* Saved entries:
(** * maml_zoo/policies/base.py: the abstract policy interface

    A shallow embedding of the classes [Policy] and [MetaPolicy] of
    [maml_zoo/policies/base.py].  Python methods become computations in a
    state-and-exception monad over a world made of the receiver [self] and
    the TensorFlow default graph and session; a raised exception keeps the
    state reached so far, as in Python. *)

From stdpp Require Import gmap strings list fin_maps.
From Stdlib Require Import ZArith.

(** ** Python outcomes *)

Inductive exn : Type :=
| NotImplementedError
| AssertionError
| AttributeError
| ValueError
| FailedPreconditionError
| InvalidArgumentError.

Inductive result (A : Type) : Type :=
| Ret (a : A)
| Raise (e : exn).
Arguments Ret {A} a.
Arguments Raise {A} e.

(** A method call: from the state before to an outcome and the state after. *)
Definition M (S A : Type) : Type := S → result A * S.

#[global] Instance M_ret (S : Type) : MRet (M S) :=
  λ A a s, (Ret a, s).

#[global] Instance M_bind (S : Type) : MBind (M S) :=
  λ A B f m s,
    match m s with
    | (Ret a, s') => f a s'
    | (Raise e, s') => (Raise e, s')
    end.

Definition raise {S A : Type} (e : exn) : M S A := λ s, (Raise e, s).
Definition gets {S A : Type} (f : S → A) : M S A := λ s, (Ret (f s), s).
Definition modify {S : Type} (f : S → S) : M S unit := λ s, (Ret (), f s).

(** [assert b] *)
Definition py_assert {S : Type} (b : bool) : M S unit :=
  if b then mret () else raise AssertionError.

(** [range(n)] *)
Definition py_range (n : Z) : list Z := Z.of_nat <$> seq 0 (Z.to_nat n).

(** [m] raises [e] from state [s]. *)
Definition raises {S A : Type} (e : exn) (m : M S A) (s : S) : Prop :=
  (m s).1 = Raise e.

(** ** Insertion-ordered dictionaries with string keys

    [dict] and [collections.OrderedDict] keep their items in insertion
    order; assigning to a key that is present replaces the value in place. *)

Abbreviation odict V := (list (string * V)).

Fixpoint odict_setitem {V : Type} (k : string) (v : V) (d : odict V) : odict V :=
  match d with
  | [] => [(k, v)]
  | (k', v') :: d' =>
      if decide (k' = k) then (k', v) :: d' else (k', v') :: odict_setitem k v d'
  end.

(** [OrderedDict(pairs)] *)
Definition OrderedDict {V : Type} (pairs : list (string * V)) : odict V :=
  foldl (λ d kv, odict_setitem kv.1 kv.2 d) [] pairs.

Definition odict_keys {V : Type} (d : odict V) : list string := d.*1.
Definition odict_values {V : Type} (d : odict V) : list V := d.*2.
Definition odict_items {V : Type} (d : odict V) : list (string * V) := d.

Fixpoint odict_get {V : Type} (k : string) (d : odict V) : option V :=
  match d with
  | [] => None
  | (k', v) :: d' => if decide (k' = k) then Some v else odict_get k d'
  end.

(** ** Element types and shapes of arrays and tensors *)

Inductive dtype : Type := float32 | float64 | int32.

#[global] Instance dtype_eq_dec : EqDecision dtype.
Proof. solve_decision. Defined.

Abbreviation shape := (list Z).

(** ** What the module imports and does not define *)

Class Imports : Type := {
  (** numpy arrays: the values of network parameters *)
  ndarray : Type;
  (** [x.dtype] and [x.shape] *)
  ndarray_dtype : ndarray → dtype;
  ndarray_shape : ndarray → shape;
  (** [numpy.asarray(x, dtype=dt)], [None] when [x] cannot be converted: it
      yields an array of that dtype and of the shape of [x], and [x] itself
      when [x] has the dtype already *)
  ndarray_astype : dtype → ndarray → option ndarray;
  astype_dtype : ∀ dt x y, ndarray_astype dt x = Some y → ndarray_dtype y = dt;
  astype_shape : ∀ dt x y,
    ndarray_astype dt x = Some y → ndarray_shape y = ndarray_shape x;
  astype_same : ∀ x, ndarray_astype (ndarray_dtype x) x = Some x;
  (** any other Python object handed to a method *)
  pyobj : Type;
  (** the arguments bound by [Policy.__init__], as [locals()] sees them *)
  locals : Type;
  (** what [Serializable.quick_init] keeps in the object *)
  serial : Type;
  (** what [Serializable.__getstate__] returns *)
  pickled_args : Type;
  (** [maml_zoo.utils.utils.remove_scope_from_name(var_name, scope)] *)
  remove_scope_from_name : string → string → string;
  (** the filter of [tf.get_collection(key, scope)]: [re.match(scope, name)] *)
  scope_match : string → string → bool;
}.

(** ** The TensorFlow graph and session *)

Section TensorFlow.
Context `{Imports}.

Record tfVariable : Type := {
  var_id : nat;
  var_name : string;
  var_shape : shape;
  var_dtype : dtype;
  var_init : ndarray;
}.

Record Placeholder : Type := {
  ph_id : nat;
  ph_dtype : dtype;
  ph_shape : option shape;
}.

(** [tf.assign(ref, value)] *)
Record AssignOp : Type := tf_assign {
  assign_ref : tfVariable;
  assign_value : Placeholder;
}.

(** The default graph (its global variables, its collections, the next
    free node id) and the default session (the values of the initialised
    variables, by variable id). *)
Record TF : Type := {
  tf_global_variables : list tfVariable;
  tf_collections : gmap string (list tfVariable);
  tf_next_id : nat;
  tf_store : gmap nat ndarray;
}.

Definition set_next_id (n : nat) (g : TF) : TF :=
  {| tf_global_variables := tf_global_variables g;
     tf_collections := tf_collections g;
     tf_next_id := n;
     tf_store := tf_store g |}.

Definition set_store (s : gmap nat ndarray) (g : TF) : TF :=
  {| tf_global_variables := tf_global_variables g;
     tf_collections := tf_collections g;
     tf_next_id := tf_next_id g;
     tf_store := s |}.

(** The world a method of an object of type [O] runs in. *)
Record World (O : Type) : Type := {
  self : O;
  tf : TF;
}.
Arguments self {O} _.
Arguments tf {O} _.

Definition on_self {O : Type} (f : O → O) (w : World O) : World O :=
  {| self := f (self w); tf := tf w |}.

Definition on_tf {O : Type} (f : TF → TF) (w : World O) : World O :=
  {| self := self w; tf := f (tf w) |}.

* To do:
Every line above that holds the word "AssertionError" needs to be copied.

* Exercise answer:
| AssertionError
  if b then mret () else raise AssertionError.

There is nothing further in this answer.